» Activity
Please set down the records exactly, keeping every line.

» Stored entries
+ + +

Lemma pair_error_ok text : task_ok (TEmit (pair_error_event text) None).
Proof. split_and!; [apply pair_error_speakable|done|by intros []]. Qed.
Lemma send_error_ok text : task_ok (TEmit (send_error_event text) None).
Proof. split_and!; [apply send_error_speakable|done|by intros []]. Qed.
Lemma sent_ok : task_ok (TEmit sent_event None).
Proof. split_and!; [apply sent_speakable|done|by intros []]. Qed.
Lemma pair_code_ok code n ch : task_ok (TEmit (pair_code_event code n) (Some ch)).
Proof. split_and!; [apply pair_code_speakable|done|by intros []]. Qed.
Lemma paired_or_error_ok r :
  task_ok (TEmit (paired_or_error r) None) ∧ task_kind (TEmit (paired_or_error r) None) = Pairing.
Proof.
  unfold paired_or_error. destruct (Wait r) as [e|p]; (split; [|done]); [apply pair_error_ok|].
  split_and!; [apply paired_speakable|done|by intros []].
Qed.

(** A turn of a goroutine leaves it a goroutine of the same kind. *)
Lemma task_turn_ok done closing new t c t' c' :
  task_turn done closing new t c = Some (t', c') → task_ok t' ∧ task_kind t' = task_kind t.
Proof.
  destruct t; cbn [task_turn]; intros Ht;
    repeat (match type of Ht with
            | context [if ?b then _ else _] => destruct b
            | context [take_result ?ch ?c] => destruct (take_result ch c) as [[r c1]|]; cbn [mbind option_bind] in Ht
            | context [match RequestPairCode_answer ?n ?r ?c with _ => _ end] => destruct (RequestPairCode_answer n r c) as [[e|code'] c2]
            | context [match decodeBase64 ?x with _ => _ end] => destruct (decodeBase64 x)
            | context [match Send_seal ?a ?b ?c with _ => _ end] => destruct (Send_seal a b c) as [[e|x] c2]
            end); try discriminate Ht; injection Ht as <- <-;
    first [ by split; [apply pair_error_ok|] | by split; [apply send_error_ok|] | by split; [apply sent_ok|]
          | by split; [apply pair_code_ok|] | apply paired_or_error_ok | done ].
Qed.

Lemma ledger_same s s' evs ms :
  sh_tasks s' = sh_tasks s → sh_stdout s' = sh_stdout s → sh_asked s' = sh_asked s →
  sh_received s' = sh_received s → sh_taken s' = sh_taken s → ledger s evs ms → ledger s' evs ms.
Proof. intros E1 E2 E3 E4 E5 []. split; rewrite ?E1, ?E2, ?E3, ?E4, ?E5; done. Qed.

Lemma ledger_spawn k t s evs ms :
  task_ok t → task_kind t = k → ledger s evs ms → ledger (spawn k t s) evs ms.
Proof.
  intros Ht <- [L1 L2 L3 L4 L5 L6]. split; cbn; try done.
  - by apply Forall_app_2; [|constructor].
  - intros k. rewrite !cnt_app, L4, !cnt_one. lia.
Qed.

Lemma ledger_task i t t' s evs ms :
  sh_tasks s !! i = Some t → task_ok t' → task_kind t' = task_kind t → ledger s evs ms →
  ledger (sh_set_tasks (<[i := t']> (sh_tasks s)) s) evs ms.
Proof.
  intros Hi Ht Ek [L1 L2 L3 L4 L5 L6]. split; cbn; try done.
  - by apply Forall_insert.
  - intros k. rewrite L4. pose proof (cnt_insert (λ t, of_kind_b k (task_kind t)) _ _ _ t' Hi) as E.
    cbn beta in E. rewrite Ek in E. lia.
Qed.

(** An event that answers nothing, and is no message, is printed. *)
Lemma ledger_emit v s evs ms :
  speakable v → event_is "message" v = false → (∀ k, answers k v = false) → ledger s evs ms →
  ledger (emit v s) (evs ++ [v]) ms.
Proof.
  intros Hv Hm Hk [L1 L2 L3 L4 L5 L6]. split; cbn; try done.
  - by rewrite L2, fmap_app.
  - by apply Forall_app_2; [|constructor].
  - intros k. rewrite L4, cnt_app, cnt_one, Hk. cbn. lia.
  - rewrite filter_app, L5, filter_cons_False by (rewrite Hm; by intros []). by rewrite filter_nil, app_nil_r.
Qed.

+ + +

» Answer space
Lemma pair_error_ok text : task_ok (TEmit (pair_error_event text) None).
Proof. split_and!; [apply pair_error_speakable|done|by intros []]. Qed.
Lemma send_error_ok text : task_ok (TEmit (send_error_event text) None).
Proof. split_and!; [apply send_error_speakable|done|by intros []]. Qed.
Lemma sent_ok : task_ok (TEmit sent_event None).
Proof. split_and!; [apply sent_speakable|done|by intros []]. Qed.
Lemma pair_code_ok code n ch : task_ok (TEmit (pair_code_event code n) (Some ch)).
Proof. split_and!; [apply pair_code_speakable|done|by intros []]. Qed.
Lemma paired_or_error_ok r :
  task_ok (TEmit (paired_or_error r) None) ∧ task_kind (TEmit (paired_or_error r) None) = Pairing.
Proof.
  unfold paired_or_error. destruct (Wait r) as [e|p]; (split; [|done]); [apply pair_error_ok|].
  split_and!; [apply paired_speakable|done|by intros []].
Qed.

(** A turn of a goroutine leaves it a goroutine of the same kind. *)
Lemma task_turn_ok done closing new t c t' c' :
  task_turn done closing new t c = Some (t', c') → task_ok t' ∧ task_kind t' = task_kind t.
Proof.
  destruct t; cbn [task_turn]; intros Ht;
    repeat (match type of Ht with
            | context [if ?b then _ else _] => destruct b
            | context [take_result ?ch ?c] => destruct (take_result ch c) as [[r c1]|]; cbn [mbind option_bind] in Ht
            | context [match RequestPairCode_answer ?n ?r ?c with _ => _ end] => destruct (RequestPairCode_answer n r c) as [[e|code'] c2]
            | context [match decodeBase64 ?x with _ => _ end] => destruct (decodeBase64 x)
            | context [match Send_seal ?a ?b ?c with _ => _ end] => destruct (Send_seal a b c) as [[e|x] c2]
            end); try discriminate Ht; injection Ht as <- <-;
    first [ by split; [apply pair_error_ok|] | by split; [apply send_error_ok|] | by split; [apply sent_ok|]
          | by split; [apply pair_code_ok|] | apply paired_or_error_ok | done ].
Qed.

Lemma ledger_same s s' evs ms :
  sh_tasks s' = sh_tasks s → sh_stdout s' = sh_stdout s → sh_asked s' = sh_asked s →
  sh_received s' = sh_received s → sh_taken s' = sh_taken s → ledger s evs ms → ledger s' evs ms.
Proof. intros E1 E2 E3 E4 E5 []. split; rewrite ?E1, ?E2, ?E3, ?E4, ?E5; done. Qed.

Lemma ledger_spawn k t s evs ms :
  task_ok t → task_kind t = k → ledger s evs ms → ledger (spawn k t s) evs ms.
Proof.
  intros Ht <- [L1 L2 L3 L4 L5 L6]. split; cbn; try done.
  - by apply Forall_app_2; [|constructor].
  - intros k. rewrite !cnt_app, L4, !cnt_one. lia.
Qed.

Lemma ledger_task i t t' s evs ms :
  sh_tasks s !! i = Some t → task_ok t' → task_kind t' = task_kind t → ledger s evs ms →
  ledger (sh_set_tasks (<[i := t']> (sh_tasks s)) s) evs ms.
Proof.
  intros Hi Ht Ek [L1 L2 L3 L4 L5 L6]. split; cbn; try done.
  - by apply Forall_insert.
  - intros k. rewrite L4. pose proof (cnt_insert (λ t, of_kind_b k (task_kind t)) _ _ _ t' Hi) as E.
    cbn beta in E. rewrite Ek in E. lia.
Qed.

(** An event that answers nothing, and is no message, is printed. *)
Lemma ledger_emit v s evs ms :
  speakable v → event_is "message" v = false → (∀ k, answers k v = false) → ledger s evs ms →
  ledger (emit v s) (evs ++ [v]) ms.
Proof.
  intros Hv Hm Hk [L1 L2 L3 L4 L5 L6]. split; cbn; try done.
  - by rewrite L2, fmap_app.
  - by apply Forall_app_2; [|constructor].
  - intros k. rewrite L4, cnt_app, cnt_one, Hk. cbn. lia.
  - rewrite filter_app, L5, filter_cons_False by (rewrite Hm; by intros []). by rewrite filter_nil, app_nil_r.
Qed.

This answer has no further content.